33L’agriculture semble ainsi investir tant et si bien la ville qu’on commence à parler d’urbanité agricole ou d’agrarisation de la ville. Progressivement, nous sommes sortis de l’approche en production de la ville comestible et nourricière pour la penser en termes de distribution et de consommation, d’usages et d’expériences culturelles et patrimoniales. Les habitants métropolitains sont globalement déconnectés du monde agricole, surtout en Île-de-France où aux petites fermes d’autrefois a succédé l’immensité des champs de blé, des paysages de grande culture, peu appréciés des citadins d’aujourd’hui qui n’ont tout simplement pas appris à les connaître. Avec l’agriculture urbaine se renoue le lien avec la terre : fermes, jardins et potagers urbains invitent aux activités agri-urbaines ; semer, planter, arroser, cueillir deviennent de nouveaux rituels urbains. L’intégration de l’agriculture urbaine dans la ville passe donc par la reconnaissance d’une possible urbanité agricole, c’est-à-dire d’une manière de vivre la ville et la métropole autrement.
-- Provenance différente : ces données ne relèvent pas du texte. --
Hint Resolve respects_coerce_column : respects.

Lemma respects_clean_gpa_data parse : respects R (clean_gpa_data parse data).
Proof. unfold clean_gpa_data. respects. Qed.

Lemma respects_plot_expectation_comparison :
  respects R (plot_expectation_comparison data).
Proof. unfold plot_expectation_comparison. respects. Qed.

Lemma respects_coerce_columns parse cols :
  respects R (coerce_columns parse data cols).
Proof. unfold coerce_columns. respects. Qed.

Hint Resolve respects_coerce_columns : respects.

Lemma respects_plot_policy parse :
  respects R (plot_policy_vs_implementation_ratings parse data).
Proof. unfold plot_policy_vs_implementation_ratings. respects. Qed.
End Mutators.

Context (R_heap : forall h s, R s (set_heap h s)).

Lemma respects_new df : respects R (new df).
Proof. intros s. apply R_heap. Qed.

Hint Resolve respects_new : respects.

Lemma respects_copy r : respects R (copy r).
Proof. unfold copy. respects. Qed.

Hint Resolve respects_copy : respects.

Lemma respects_plot_gpa_trend parse data : respects R (plot_gpa_trend parse data).
Proof.
  unfold plot_gpa_trend. pose proof respects_clean_gpa_data. respects.
Qed.

Lemma respects_charts parse df : respects R (charts parse df).
Proof.
  unfold charts.
  pose proof respects_plot_gender_distribution.
  pose proof respects_plot_top_best_aspects.
  pose proof respects_plot_improvement.
  pose proof respects_plot_gpa_trend.
  pose proof respects_plot_expectation_comparison.
  pose proof respects_plot_policy.
  respects.
Qed.

Lemma respects_after_loading parse v : respects R (after_loading parse v).
Proof.
  unfold after_loading. pose proof respects_charts. destruct v; respects.
Qed.

Lemma respects_tuto_after_loading v : respects R (tuto_after_loading v).
Proof. unfold tuto_after_loading. destruct v; respects. Qed.
End Builders.

(** ** The loader and its cache *)

Section Loader.
Context (net : string -> fetch_result) (url : string) (s : state).

Lemma load_data_hit v msgs :
  cache s !! url = Some (v, msgs) ->
  load_data net url s = Ret v (set_page (page s ++ msgs) s).
Proof. intros H. unfold load_data, cache_data. by rewrite H. Qed.

Lemma load_data_fetched df :
  cache s !! url = None -> net url = Fetched df ->
  load_data net url s
  = Ret (Some df) (State (page s) (heap s) (<[url := (Some df, [])]> (cache s))
                         (fetched s ++ [url])).
Proof.
  intros H Hn. unfold load_data, cache_data. rewrite H.
  unfold load_data_body, read_csv, mbind, M_bind. rewrite Hn.
  cbn. by rewrite app_nil_r.
Qed.

Lemma load_data_failed e :
  cache s !! url = None -> net url = Failed e ->
  load_data net url s
  = Ret None (State (page s ++ [error_message e]) (heap s)
                    (<[url := (None, [error_message e])]> (cache s))
                    (fetched s ++ [url])).
Proof.
  intros H Hn. unfold load_data, cache_data. rewrite H.
  unfold load_data_body, read_csv, emit, mbind, M_bind. rewrite Hn. done.
Qed.

(** Every way a call of the loader can go. *)
Lemma load_data_cases :
  (exists v msgs, cache s !! url = Some (v, msgs)
                  /\ load_data net url s = Ret v (set_page (page s ++ msgs) s))
  \/ (exists df, cache s !! url = None /\ net url = Fetched df
                 /\ load_data net url s
                    = Ret (Some df) (State (page s) (heap s)
                                           (<[url := (Some df, [])]> (cache s))
                                           (fetched s ++ [url])))
  \/ (exists e, cache s !! url = None /\ net url = Failed e
                /\ load_data net url s
                   = Ret None (State (page s ++ [error_message e]) (heap s)
                                     (<[url := (None, [error_message e])]> (cache s))
                                     (fetched s ++ [url]))).
Proof.
  destruct (cache s !! url) as [[v msgs]|] eqn:H.
  - left. exists v, msgs. split; [done|]. by apply load_data_hit.
  - right. destruct (net url) as [df|e] eqn:Hn.
    + left. exists df. split_and!; try done. by apply load_data_fetched.
    + right. exists e. split_and!; try done. by apply load_data_failed.
Qed.

Lemma load_data_total : exists v s', load_data net url s = Ret v s'.
Proof.
  destruct load_data_cases
    as [(v & msgs & _ & H)|[(df & _ & _ & H)|(e & _ & _ & H)]]; eauto.
Qed.

(** A call of the loader keeps every entry the cache already has. *)
Lemma load_data_cache_mono v s' :
  load_data net url s = Ret v s' -> cache s ⊆ cache s'.
Proof.
  destruct load_data_cases
    as [(v' & msgs & H & ->)|[(df & H & _ & ->)|(e & H & _ & ->)]];
    intros [= <- <-]; cbn; [done| |]; by apply insert_subseteq.
Qed.



Lemma tiles_app p q : tiles (p ++ q) = (tiles p ++ tiles q)%list.
Proof. apply omap_app. Qed.

End Loader.

Lemma tuto_load_data_eq : TutoSV.load_data = load_data.
Proof. reflexivity. Qed.

(** ** Runs of the scripts *)

#[export] Instance only_renders_preorder : PreOrder only_renders.
Proof.
  split.
  - by intros s.
  - intros s1 s2 s3 (? & ? & ?) (? & ? & ?). unfold only_renders. split_and!; congruence.
Qed.

#[export] Instance same_heap_preorder : PreOrder same_heap.
Proof.
  split; [by intros s|]. intros s1 s2 s3 H1 H2. unfold same_heap in *. congruence.
Qed.

#[export] Instance stable_below_preorder n : PreOrder (stable_below n).
Proof.
  split; [by intros s|]. intros s1 s2 s3 H1 H2. unfold stable_below in *. congruence.
Qed.

Section Runs.
Lemma only_renders_emit e s :
  is_metric e = false -> only_renders s (set_page (page s ++ [e]) s).
Proof.
  intros He. split_and!; try done. cbn. rewrite tiles_app.
  destruct e; try done; cbn; by rewrite app_nil_r.
Qed.

Lemma only_renders_heap h s : only_renders s (set_heap h s).
Proof. done. Qed.

Context (parse : string -> option Q) (net : string -> fetch_result).

Lemma script_unfold c f :
  script parse net (State [] [] c f)
  = (load_data net URL ≫= after_loading parse) (State preamble_page [] c f).
Proof. reflexivity. Qed.

Lemma tuto_script_unfold c f :
  TutoSV.script net (State [] [] c f)
  = (load_data net URL ≫= tuto_after_loading) (State tuto_preamble_page [] c f).
Proof. reflexivity. Qed.


(** A run of the script: the loader's call, then the rest. *)
Lemma script_run c f :
  exists v s1,
    load_data net URL (State preamble_page [] c f) = Ret v s1
    /\ script parse net (State [] [] c f) = after_loading parse v s1
    /\ only_renders s1 (final (after_loading parse v s1)).
Proof.
  destruct (load_data_total net URL (State preamble_page [] c f)) as (v & s1 & H).
  exists v, s1. split; [exact H|].
  split; [rewrite script_unfold; unfold mbind at 1, M_bind at 1; by rewrite H|].
  apply (respects_after_loading only_renders);
    auto using only_renders_emit, only_renders_heap.
Qed.

Lemma tuto_script_run c f :
  exists v s1,
    load_data net URL (State tuto_preamble_page [] c f) = Ret v s1
    /\ TutoSV.script net (State [] [] c f) = tuto_after_loading v s1
    /\ only_renders s1 (final (tuto_after_loading v s1)).
Proof.
  destruct (load_data_total net URL (State tuto_preamble_page [] c f)) as (v & s1 & H).
  exists v, s1. split; [exact H|].
  split; [rewrite tuto_script_unfold; unfold mbind at 1, M_bind at 1; by rewrite H|].
  apply (respects_tuto_after_loading only_renders);
    auto using only_renders_emit.
Qed.
End Runs.

(** ** The life of the process *)

Section Process.
Lemma step_cache_mono s s' : step s s' -> cache s ⊆ cache s'.
Proof.
  destruct 1 as [net url s v s' H|net url s v s' H|parse net s|net s].
  - by eapply load_data_cache_mono.
  - by eapply load_data_cache_mono.
  - unfold rerun.
    destruct (script_run parse net (cache s) (fetched s)) as (v & s1 & Hl & -> & Hc & _).
    rewrite Hc. by apply load_data_cache_mono in Hl.
  - unfold rerun.
    destruct (tuto_script_run net (cache s) (fetched s)) as (v & s1 & Hl & -> & Hc & _).
    rewrite Hc. by apply load_data_cache_mono in Hl.
Qed.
34L’alimentation semble ainsi pouvoir transformer non seulement les paysages urbains mais aussi les structures politiques, les espaces publics ou encore les liens sociaux et économiques qui les traduisent. Le projet Grand Paris ‘nourricier’ participe d’un nouveau modèle de développement, soucieux de la protection de la nature – terme que nous privilégierons sur ceux, plus techniques, de biosphère et de biodiversité, postulant une transformation de soi, de sa manière d’habiter, de consommer, de partager, de mettre en commun. Il postule une évolution en profondeur de nos liens à la nature (de ménagement et non de domination) et à la conservation de la vie. Pour autant, il reste du chemin à parcourir pour une véritable intégration des acteurs, des activités et des espaces de l’agriculture et de l’alimentation urbaines.
35Mais il n’est pas lieu ici de conclure car cet article n’est que la première partie d’un ensemble : les processus de patrimonialisation, d’évènementialisation, de mise en tourisme et donc de mises en récit de ce « Grand Paris qui mange » seront ainsi envisagés dans un prochain numéro de Quaderni.